Although it covers future video streams, Twitch users still need to worry about their previous videos. “For your streaming media files (VOD and clips), now, if you think it contains unauthorized music, your only choice is to either browse them one by one, or for clips, please use our deleted “Delete All” tool Provided”, Twitch wrote. “We know that both options have shortcomings, and we are working hard to provide you with more and better options as soon as possible.”

Confusing repression

Twitch’s copyright crackdown occurred about three weeks ago. As we wrote at the time, Twitch surprised users by posting a large number of copyright removal emails, which “not only did not tell the streamers that they posted the alleged infringing content, but… it also said that Twitch was only removing it completely. Content without giving users an opportunity to appeal.”

Twitch said in today’s blog post that due to the surge in copyright claims from record companies, it must be suppressed:

Until May of this year, streamers received less than 50 music-related DMCA notifications on Twitch each year. However, beginning in May, representatives of major record companies began to send thousands of DMCA notices every week. The target audience of these notices was the creator’s archives, most of which were for track fragments in Clips with years of history. We will continue to receive a lot of notifications, and we don’t want it to slow down.

As CNN reported in August, the Recording Industry Association of America (RIAA) issued more than 1,800 copyright notices to Twitch users in June alone, and only 710 such copyright notices have been issued since 2017. statement.

Made a mistake

Twitch admitted in the blog post that it had made some mistakes and promised to provide users with a better system in the future. Twitch said that the warning emails sent to users “do not contain all the information you would normally get in a DMCA notice,” making it difficult to “make an informed decision about submitting a counter-notification or seeking revocation.”

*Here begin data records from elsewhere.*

(** The body of the loop of [Embree_FilterFuncN] for one ray. *)
Definition filter_lane (filtertype : filtertype_t) (G : globals)
    (rsi : ray_source_info) (l : lane) : outcome (ray_source_info * lane) :=
  if negb (valid l =? VALID) then
    (* we only need to handle valid rays *)
    Ok (rsi, l)
  else
    let ray := lane_ray l in
    let hit := potentialHit l in
    (* unpack ray index *)
    let rayIndex := mask ray in
    let source_modelinfo := self rsi in
    hit_modelinfo ← Embree_LookupModelinfo G (hit_geomID hit) (hit_primID hit);
    match hit_modelinfo with
    | None =>
        (* we hit a "skip" face with no associated model: reject hit *)
        Ok (rsi, reject l)
    | Some hm =>
      if world_only_rejects hm source_modelinfo then
        (* we hit "_shadowworldonly" "1" geometry. Ignore the hit unless we
           are from world. *)
        Ok (rsi, reject l)
      else if self_only_rejects hm source_modelinfo then
        (* only casts shadows on itself *)
        Ok (rsi, reject l)
      else if switchableshadow hm then
        (* we hit a dynamic shadow caster. reject the hit, but store the
           info about what we hit. *)
        let style := switchshadstyle hm in
        rsi ← AddDynamicOccluderToRay rsi rayIndex style;
        Ok (rsi, reject l)
      else filter_transparency filtertype G rsi l hm
    end.
Lemma identical_responses_identical_report_witness :
  DataStoreServiceClient env_single
    = DataStoreServiceClient env_single_elsewhere /\
  list_data_stores env_single (parent_of "p" "global")
    = list_data_stores env_single_elsewhere (parent_of "p" "global") /\
  VertexAiSearchTool env_single "s"
    = VertexAiSearchTool env_single_elsewhere "s" /\
  VertexAiSearchTool env_single "t"
    <> VertexAiSearchTool env_single_elsewhere "t" /\
  fst (list_and_search_all_stores env_single "p" "q" "global" empty_world)
    = fst (list_and_search_all_stores env_single_elsewhere "p" "q" "global"
             (mkWorld ["earlier output"] [VertexAiSearchTool_call "t"])) /\
  exists report w',
    call_twice env_single "p" "q" "global" empty_world
    = (Returned (report, report), w').
Proof.
  split; [reflexivity|]. split; [reflexivity|]. split; [reflexivity|].
  split; [discriminate|].
  apply (identical_responses_identical_report env_single env_single_elsewhere
           "p" "q" "global" empty_world
           (mkWorld ["earlier output"] [VertexAiSearchTool_call "t"])).
  - reflexivity.
  - reflexivity.
  - intros ids id H Hin.
    assert (E : ids = ["s"]) by (vm_compute in H; congruence).
    subst ids. destruct Hin as [<-|[]]. reflexivity.
Defined.

(** ** Store identifiers *)

Lemma after_last_slash_no_slash (id cur : string) :
  contains_char slash id = false ->
  after_last_slash id cur = (cur ++ id)%string.
Proof.
  revert cur; induction id as [|c id IH]; intros cur H; cbn [after_last_slash].
  - now rewrite append_empty_r.
  - cbn [contains_char] in H. apply orb_false_elim in H as [Hc Hid].
    rewrite Hc, IH by assumption. now rewrite append_assoc.
Qed.

Lemma after_last_slash_append (before id cur : string) :
  contains_char slash id = false ->
  after_last_slash (before ++ String slash id) cur = id.
Proof.
  intros H. revert cur; induction before as [|c b IH]; intros cur.
  - cbn. now rewrite after_last_slash_no_slash.
  - cbn [append after_last_slash]. destruct (Ascii.eqb c slash); apply IH.
Qed.

(** The final segment of a name is unique: it is [last_segment]. *)
Lemma final_segment_unique (name id : string) :
  is_final_segment name id <-> id = last_segment name.
Proof.
  split.
  - intros [Hno [->|[before ->]]]; unfold last_segment.
    + now rewrite after_last_slash_no_slash.
    + now rewrite after_last_slash_append.
  - intros ->. apply last_segment_is_final.
Qed.

(** C10.  When the directory service lists the resource names [names],
    the identifiers the function works with are, name by name, the final
    '/'-separated segments: each has no slash and is the whole name only
    if the name has none, otherwise what follows the name's last slash.
    These identifiers, and not the names, are what the tools are
    requested for, what the progress lines show, and what the snippets
    and inline errors of the report are built from. *)
Theorem store_ids_are_final_segments
  (env : Env) (project_id query location : string) (names : list string)
  (w : world) :
  enumeration_lists env project_id location names ->
  exists ids w',
    Forall2 is_final_segment names ids /\
    Forall2 (fun name id => contains_char slash name = true -> id <> name)
            names ids /\
    enumeration_outcome env project_id location = Returned ids /\
    list_and_search_all_stores env project_id query location w
      = (Returned (str_join blank_line
                     (map (per_index_outcome env query) ids)), w') /\
    calls w' = calls w ++ DataStoreServiceClient_call
                 :: list_data_stores_call (parent_of project_id location)
                 :: map VertexAiSearchTool_call ids /\
    stdout w' = stdout w ++ starting_line project_id
                  :: found_line (List.length ids) :: map searching_line ids.
Proof.
  intros L.
  assert (H : enumeration_outcome env project_id location
              = Returned (map last_segment names)).
  { unfold enumeration_outcome.
    now rewrite (enumerate_lists env project_id location names). }
  exists (map last_segment names),
         (world_after_search project_id location (map last_segment names) w).
  repeat split.
  - clear. induction names as [|n names IH]; constructor;
      [apply last_segment_is_final | exact IH].
  - clear. induction names as [|n names IH]; constructor; [|exact IH].
    intros Hn E. destruct (last_segment_is_final n) as [Hno _].
    rewrite E in Hno. congruence.
  - exact H.
  - now apply run_returned.
Qed.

Twitch stated that it did not give users enough time to respond to these notifications, and that it provided insufficient tools:

One of the mistakes we made was not building enough tools to allow creators to manage their own VOD and Clip libraries. You are very upset, the only option we provide is the bulk deletion tool for Clips, and we only gave you three days to notify you to use this tool. Earlier we could develop more complex and easier-to-use tools. We are not on us. And we can provide creators with longer time to resolve their VOD and Clip libraries, which is also a missed opportunity. We apologize for these errors and we will do better.

Twitch promises to “expand technology to detect copyrighted audio” and to provide users with “a more refined way to manage your archives, not just the “delete all” option,” but the site did not disclose how much this will cost Long time.

Other changes in the future will include[ing] Twitch said that when users receive a DMCA notice, it will ensure that users are provided with the necessary detailed information, especially “information about alleged copyright infringement works.” Twitch also promised to provide better tools to submit a “counter notification if you believe you have the right to use the content.”

Twitch can also negotiate a new license agreement with record companies, but it seems impossible to reach a comprehensive agreement.

Twitch wrote: “We are actively talking with major record companies to explore potential methods for other licenses applicable to the Twitch service.” “That is, the record company’s current licensing structure used with other services (usually from the creator It collects a portion of the revenue there and is used to pay for the revenue of the record company) is of little significance to Twitch. The vast majority of our creators do not record music as part of the music stream, and have generated considerable for creators of such transactions Revenue impact.”